Citibank Philippines
- Company type: Subsidiary
- Industry: Banking
- Founded: July 1912; 113 years ago
- Headquarters: 34th Street, Bonifacio Global City, Taguig, Metro Manila, Philippines
- Key people: Paul Favila (Citi Philippines CEO)
- Parent: Citigroup
- Website: www.citigroup.com/global/about-us/global-presence/philippines

= Citibank Philippines =

Bank in the Philippines

Citibank Philippines is the Philippines branch of Citibank. In July 1902, the International Banking Corporation, a predecessor to Citibank, opened its first branch in Manila. It was the largest commercial bank in the Philippines.

One of its largest investments in the country is the site building in Bonifacio Global City, Taguig.

Citi Philippines, including Citi Solutions Center (CSC) Manila, comprising Regional Operating Headquarters (ROHQ) and the Citigroup Business Process Solutions (CBPS), have around 7,000 employees.

Currently, Citi Philippines serves the public sector, top-tier local corporates, multinationals, and financial institutions through its Institutional Clients Group.

==History==
In 2012, the bank installed an ATM in The Rockwell Center in Manila which dispenses US Dollars in addition to Pesos- becoming the first in the country to do so.
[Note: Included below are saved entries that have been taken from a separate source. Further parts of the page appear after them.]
Lemma get_next_ready_ok held q h :
  q_held q = held → (∀ l, l ≠ LCurrent → l ∉ held) →
  get_next_ready_process (q, h) =
  match first_of [LHigh; LNormal; LLow; LReady] q with
  | Some (l, pid, rest) => (Ok (Some pid), (q_set_list l rest q, h))
  | None => (Ok None, (q, h))
  end.
Proof.
  intros Hh Hl. unfold get_next_ready_process, mbindM. cbn [first_of].
  rewrite (pop_front_locked LHigh held) by (done || by apply Hl). destruct (q_list LHigh q); [|done].
  rewrite (pop_front_locked LNormal held) by (done || by apply Hl). destruct (q_list LNormal q); [|done].
  rewrite (pop_front_locked LLow held) by (done || by apply Hl). destruct (q_list LLow q); [|done].
  rewrite (pop_front_locked LReady held) by (done || by apply Hl). by destruct (q_list LReady q).
Qed.

(** The outcomes of a scheduling decision: the current process goes on, there is nothing to run, a queued
    process becomes the current one, or a process is taken from its queue and returned as it is. *)
Inductive decision (q : CpuRunQueue) (h : Heap) : option Z → CpuRunQueue → Heap → Prop :=
  | d_continue pid : q_current q = Some pid → decision q h (Some pid) q h
  | d_idle : decision q h None q h
  | d_switch l pid rest p : l ≠ LCurrent → q_list l q = pid :: rest → h !! pid = Some p →
      decision q h (Some pid) (switched (q_set_current (Some pid) (q_set_list l rest q))) (<[pid := run_proc p]> h)
  | d_take l pid rest : l ≠ LCurrent → q_list l q = pid :: rest → decision q h (Some pid) (q_set_list l rest q) h.

Lemma round_robin_decision q h :
  q_held q = [] → (∀ pid, pid ∈ members q → is_Some (h !! pid)) →
  ∃ r q' h', round_robin_schedule (q, h) = (Ok r, (q', h')) ∧ decision q h r q' h' ∧
    match q_current q with
    | Some pid => p_state <$> h !! pid = Some Running → r = Some pid
    | None => r = snd ∘ fst <$> first_of [LHigh; LNormal; LLow; LReady] q
    end.
Proof.
  intros Hh Hm. unfold round_robin_schedule. rewrite with_lock_free by (rewrite Hh; set_solver). rewrite Hh.
  unfold mbindM at 1, get_queue. cbn [q_current q_set_held].
  set (q0 := q_set_held [LCurrent] q).
  assert (∃ b : bool, (match q_current q with
     | Some pid => let! p := get_proc pid in mok (bool_decide (p_state p = Running)) | None => mok false end : QM bool) (q0, h) = (Ok b, (q0, h)) ∧
     match q_current q with Some pid => p_state <$> h !! pid = Some Running → b = true | None => b = false end) as (b & Eb & Hb).
  { destruct (q_current q) as [pid|] eqn:Ec; [|by exists false].
    destruct (Hm pid) as [p Hp]; [apply elem_of_members; by right|].
    exists (bool_decide (p_state p = Running)). unfold mbindM, get_proc. rewrite Hp. split; [done|].
    intros [= E]. by rewrite E. }
  rewrite (bind_ok _ _ _ _ _ Eb). destruct b.
  { destruct (q_current q) as [pid|] eqn:Ec; [|done]. unfold mok.
    eexists _, _, _. split; [done|]. cbn [q_held q_set_held q0]. rewrite release_lock by set_solver.
    replace (q_set_held [] q0) with q by (destruct q; cbn in *; by subst). split; [by constructor|done]. }
  assert (get_next_ready_process (q0, h) = match first_of [LHigh; LNormal; LLow; LReady] q with
     | Some (l, pid, rest) => (Ok (Some pid), (q_set_list l rest q0, h)) | None => (Ok None, (q0, h)) end) as Eg.
  { rewrite (get_next_ready_ok [LCurrent]) by (done || set_solver). done. }
  destruct (first_of _ q) as [[[l pid] rest]|] eqn:Ef; rewrite (bind_ok _ _ _ _ _ Eg).
  - apply first_of_spec in Ef as [Hl El]. assert (l ≠ LCurrent) as Hlc by (intros ->; set_solver).
    destruct (Hm pid) as [p Hp]; [apply elem_of_members; left; by eapply head_queued|].
    rewrite (bind_ok _ _ _ _ _ (start_running_ok pid p _ h Hp)). unfold mbindM, mod_queue, count_switch, mok.
    eexists _, _, _. split; [done|]. split; [|destruct (q_current q) eqn:Ec; [|done]].
    + replace (q_set_held _ _) with (switched (q_set_current (Some pid) (q_set_list l rest q))); [by apply (d_switch _ _ l)|].
      destruct q. cbn in Hh. subst. by destruct l.
    + intros Hr. by apply Hb in Hr.
  - unfold mok. eexists _, _, _. split; [done|]. cbn [q_held q_set_held q0]. rewrite release_lock by set_solver.
    replace (q_set_held [] q0) with q by (destruct q; cbn in *; by subst). split; [constructor|].
    destruct (q_current q); [|done]. intros Hr. by apply Hb in Hr.
Qed.

(** One level of [priority_schedule]. *)
Lemma schedule_from_ok l q h :
  q_held q = [] → l ≠ LCurrent → (∀ pid, pid ∈ members q → is_Some (h !! pid)) →
  match q_list l q with
  | [] => schedule_from l (q, h) = (Ok None, (q, h))
  | pid :: rest => ∃ p, h !! pid = Some p ∧ schedule_from l (q, h) =
      (Ok (Some pid), (switched (q_set_current (Some pid) (q_set_list l rest q)), <[pid := run_proc p]> h))
  end.
Proof.
  intros Hh Hl Hm. unfold schedule_from. rewrite with_lock_free by (rewrite Hh; set_solver). rewrite Hh.
  pose proof (pop_front_ok l (q_set_held [l] q) h) as Ep.
  replace (q_list l (q_set_held [l] q)) with (q_list l q) in Ep by (by destruct l).
  destruct (q_list l q) as [|pid rest] eqn:E; rewrite (bind_ok _ _ _ _ _ Ep).
  { unfold mok. cbn [q_held q_set_held]. rewrite release_lock by set_solver. do 2 f_equal. destruct q. cbn in Hh. by subst. }
  destruct (Hm pid) as [p Hp]; [apply elem_of_members; left; by eapply head_queued|]. exists p. split; [done|].
  rewrite (bind_ok _ _ _ _ _ (start_running_ok pid p _ h Hp)). destruct q. cbn in Hh. subst. by destruct l.
Qed.

Lemma priority_decision q h :
  q_held q = [] → (∀ pid, pid ∈ members q → is_Some (h !! pid)) →
  ∃ q' h', priority_schedule (q, h) = (Ok (snd ∘ fst <$> first_of [LHigh; LNormal; LLow] q), (q', h')) ∧
    decision q h (snd ∘ fst <$> first_of [LHigh; LNormal; LLow] q) q' h' ∧
    ∀ l pid rest, first_of [LHigh; LNormal; LLow] q = Some (l, pid, rest) →
      q' = switched (q_set_current (Some pid) (q_set_list l rest q)).
Proof.
  intros Hh Hm. unfold priority_schedule. cbn [first_of].
  assert (∀ l pid rest, l ≠ LCurrent → q_list l q = pid :: rest → ∃ q' h', schedule_from l (q, h) = (Ok (Some pid), (q', h')) ∧
    decision q h (Some pid) q' h' ∧ q' = switched (q_set_current (Some pid) (q_set_list l rest q))) as Hs.
  { intros l pid rest Hl E. pose proof (schedule_from_ok l q h Hh Hl Hm) as H. rewrite E in H. destruct H as (p & Hp & ->).
    eexists _, _. split; [done|]. split; [by apply (d_switch _ _ l)|done]. }
  assert (∀ l, l ≠ LCurrent → q_list l q = [] → schedule_from l (q, h) = (Ok None, (q, h))) as Hn.
  { intros l Hl E. pose proof (schedule_from_ok l q h Hh Hl Hm) as H. by rewrite E in H. }
  destruct (q_list LHigh q) as [|pid rest] eqn:E1.
  2: { destruct (Hs LHigh pid rest) as (q' & h' & E & Hd & Hq); [done..|]. exists q', h'. rewrite (bind_ok _ _ _ _ _ E).
       split; [done|]. split; [done|]. by intros ? ? ? [= <- <- <-]. }
  rewrite (bind_ok _ _ _ _ _ (Hn LHigh ltac:(done) E1)). destruct (q_list LNormal q) as [|pid rest] eqn:E2.
  2: { destruct (Hs LNormal pid rest) as (q' & h' & E & Hd & Hq); [done..|]. exists q', h'. rewrite (bind_ok _ _ _ _ _ E).
       split; [done|]. split; [done|]. by intros ? ? ? [= <- <- <-]. }
  rewrite (bind_ok _ _ _ _ _ (Hn LNormal ltac:(done) E2)). destruct (q_list LLow q) as [|pid rest] eqn:E3.
  2: { destruct (Hs LLow pid rest) as (q' & h' & E & Hd & Hq); [done..|]. exists q', h'. rewrite E.
       split; [done|]. split; [done|]. by intros ? ? ? [= <- <- <-]. }
  rewrite (Hn LLow ltac:(done) E3). exists q, h. split; [done|]. split; [constructor|done].
Qed.

Lemma realtime_decision q h :
  q_held q = [] → (∀ pid, pid ∈ members q → is_Some (h !! pid)) →
  ∃ r q' h', realtime_schedule (q, h) = (Ok r, (q', h')) ∧ decision q h r q' h'.
Proof.
  intros Hh Hm. unfold realtime_schedule. rewrite with_lock_free by (rewrite Hh; set_solver). rewrite Hh.
  unfold mbindM at 1, get_queue. cbn [q_current q_set_held]. set (q0 := q_set_held [LCurrent] q).
  assert (∃ cur, (match q_current q with Some pid => let! p := get_proc pid in mok (Some p) | None => mok None end : QM (option Process)) (q0, h)
      = (Ok cur, (q0, h)) ∧ (q_current q = None → cur = None)) as (cur & Ec & Hcur).
  { destruct (q_current q) as [pid|] eqn:Ec; [|by exists None]. destruct (Hm pid) as [p Hp]; [apply elem_of_members; by right|].
    exists (Some p). unfold mbindM, get_proc. by rewrite Hp. }
  rewrite (bind_ok _ _ _ _ _ Ec).
  set (running := match cur with Some p => bool_decide (p_state p = Running) | None => false end).
  set (high := match cur with Some p => bool_decide (128 ≤ p_priority p) | None => false end).
  assert (∀ b, running = true → b = true → ∃ pid, q_current q = Some pid) as Hrun.
  { intros b Hr _. unfold running in Hr. destruct (q_current q) eqn:E; [by eexists|]. by rewrite Hcur in Hr. }
  assert (q_set_held (filter (λ l', l' ≠ LCurrent) (q_held q0)) q0 = q) as Hrel.
  { cbn [q_held q0 q_set_held]. rewrite release_lock by set_solver. destruct q. cbn in Hh. by subst. }
  destruct (high && running) eqn:Eb.
  { apply andb_true_iff in Eb as [_ Hr]. destruct (Hrun true Hr eq_refl) as [pid Ep]. rewrite Ep. unfold mok. rewrite Hrel.
    eexists _, _, _. split; [done|]. by constructor. }
  unfold mbindM at 1. rewrite with_lock_free by (cbn; set_solver).
  pose proof (pop_front_ok LHigh (q_set_held (LHigh :: q_held q0) q0) h) as Epop.
  change (q_list LHigh (q_set_held (LHigh :: q_held q0) q0)) with (q_high q) in Epop.
  destruct (q_high q) as [|pid rest] eqn:Eh; rewrite (bind_ok _ _ _ _ _ Epop).
  - unfold mok at 1. cbn [q_held q_set_held q0].
    replace (q_set_held _ (q_set_held _ q0)) with q0 by (destruct q; cbn in Hh; subst; reflexivity).
    destruct running eqn:Er.
    + destruct (Hrun true eq_refl eq_refl) as [pid Ep]. rewrite Ep. unfold mok. rewrite Hrel.
      eexists _, _, _. split; [done|]. by constructor.
    + rewrite (get_next_ready_ok [LCurrent]) by (done || set_solver). destruct (first_of _ q0) as [[[l pid] rest]|] eqn:Ef.
      * apply first_of_spec in Ef as [Hl El]. assert (l ≠ LCurrent) as Hlc by (intros ->; set_solver).
        eexists _, _, _. split; [done|]. replace (q_set_held _ _) with (q_set_list l rest q); [apply (d_take _ _ l); [done|by destruct l]|].
        destruct q. cbn in Hh. subst. by destruct l.
      * rewrite Hrel. eexists _, _, _. split; [done|]. constructor.
  - destruct (Hm pid) as [p Hp]; [apply elem_of_members; left; by apply (head_queued pid LHigh rest)|].
    rewrite (bind_ok _ _ _ _ _ (start_running_ok pid p _ h Hp)).
    eexists _, _, _. split; [reflexivity|].
    replace (q_set_held _ _) with (switched (q_set_current (Some pid) (q_set_list LHigh rest q))).
    + by apply (d_switch _ _ LHigh).
    + destruct q. cbn in Hh. by subst.
Qed.

Lemma get_next_process_decision pol q h :
  q_held q = [] → (∀ pid, pid ∈ members q → is_Some (h !! pid)) →
  ∃ r q' h', get_next_process pol (q, h) = (Ok r, (q', h')) ∧ decision q h r q' h'.
Proof.
  intros Hh Hm. destruct pol; cbn [get_next_process].
  - destruct (round_robin_decision q h Hh Hm) as (r & q' & h' & E & Hd & _). by exists r, q', h'.
  - destruct (priority_decision q h Hh Hm) as (q' & h' & E & Hd & _). by eexists _, q', h'.
  - by apply realtime_decision.
Qed.

(** ** Preemption, stealing, ageing *)
Lemma preempt_idle q h : q_held q = [] → q_current q = None → preempt_current (q, h) = (Ok tt, (q, h)).
Proof. intros Hh Hc. destruct q. cbn in Hh, Hc. by subst. Qed.

(** Preempting a running process never returns: it is queued again with the lock of the current process held. *)
Lemma preempt_running q h pid p :
  q_held q = [] → q_current q = Some pid → h !! pid = Some p → p_state p = Running → (preempt_current (q, h)).1 = Hang.
Proof.
  intros Hh Hc Hp Hr. unfold preempt_current. rewrite with_lock_free by (rewrite Hh; set_solver). rewrite Hh.
  unfold mbindM at 1, get_queue. cbn [q_current q_set_held]. rewrite Hc. unfold mbindM at 1, mod_queue.
  unfold mbindM at 1, get_proc. rewrite Hp. rewrite bool_decide_eq_true_2 by done.
  unfold mbindM at 1, mod_proc. rewrite Hp.
  pose proof (add_process_hangs pid (set_state Ready p) (q_set_current None (q_set_held [LCurrent] q)) (<[pid := set_state Ready p]> h)
    eq_refl ltac:(apply lookup_insert_eq)) as Ha.
  destruct (add_process pid _) as [r [q' h']]. cbn in Ha. by subst r.
Qed.

Lemma steal_from_ok l q h :
  q_held q = [] → l ≠ LCurrent →
  (q_list l q = [] → steal_from l (q, h) = (Ok None, (q, h))) ∧ (q_list l q ≠ [] → (steal_from l (q, h)).1 = Hang).
Proof.
  intros Hh Hl. unfold steal_from. rewrite with_lock_free by (rewrite Hh; set_solver). rewrite Hh.
  pose proof (pop_front_ok l (q_set_held [l] q) h) as Ep.
  replace (q_list l (q_set_held [l] q)) with (q_list l q) in Ep by (by destruct l).
  destruct (q_list l q) as [|pid rest] eqn:E; rewrite (bind_ok _ _ _ _ _ Ep); (split; intros Hq; [try discriminate Hq|try done]).
  - unfold mok. cbn [q_held q_set_held]. rewrite release_lock by set_solver. do 2 f_equal. destruct q. cbn in Hh. by subst.
  - pose proof (update_load_hangs l (q_set_list l rest (q_set_held [l] q)) h ltac:(by destruct l)) as Hu. unfold mbindM.
    destruct (update_load _) as [r [q' h']]. cbn in Hu. by subst r.
Qed.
This allows customers to withdraw cash or conduct transactions up to $3000 per day.

=== Exit of consumer banking operations and merger with UnionBank ===

In April 2021, Citigroup announced it would exit its consumer and retail banking operations in 13 markets, including Australia, Bahrain, China, India, Indonesia, South Korea, Malaysia, the Philippines, Poland, Russia, Taiwan, Thailand and Vietnam. However, Citibank Philippines continued its operations until the sale of the bank to the new local owners.

On December 23, 2021, Citigroup announced that Citigroup sold the company's consumer and retail banking business in the Philippines to Union Bank of the Philippines (UBP) for ₱ 55 billion, with the latter as the surviving entity of the said merger. The transaction included the bank’s credit card, personal loans, wealth management, and retail deposit businesses. The acquisition also included the bank’s real estate assets in Citibank Square in Eastwood, Quezon City, Metro Manila as well as three full service Citibank Philippines branches, five wealth centers and two bank branch lites. The deal also means UnionBank would absorb approximately Citibank Philippines' 1,750 local employees, including those in senior management roles, the deal is expected to close in the second half of 2022.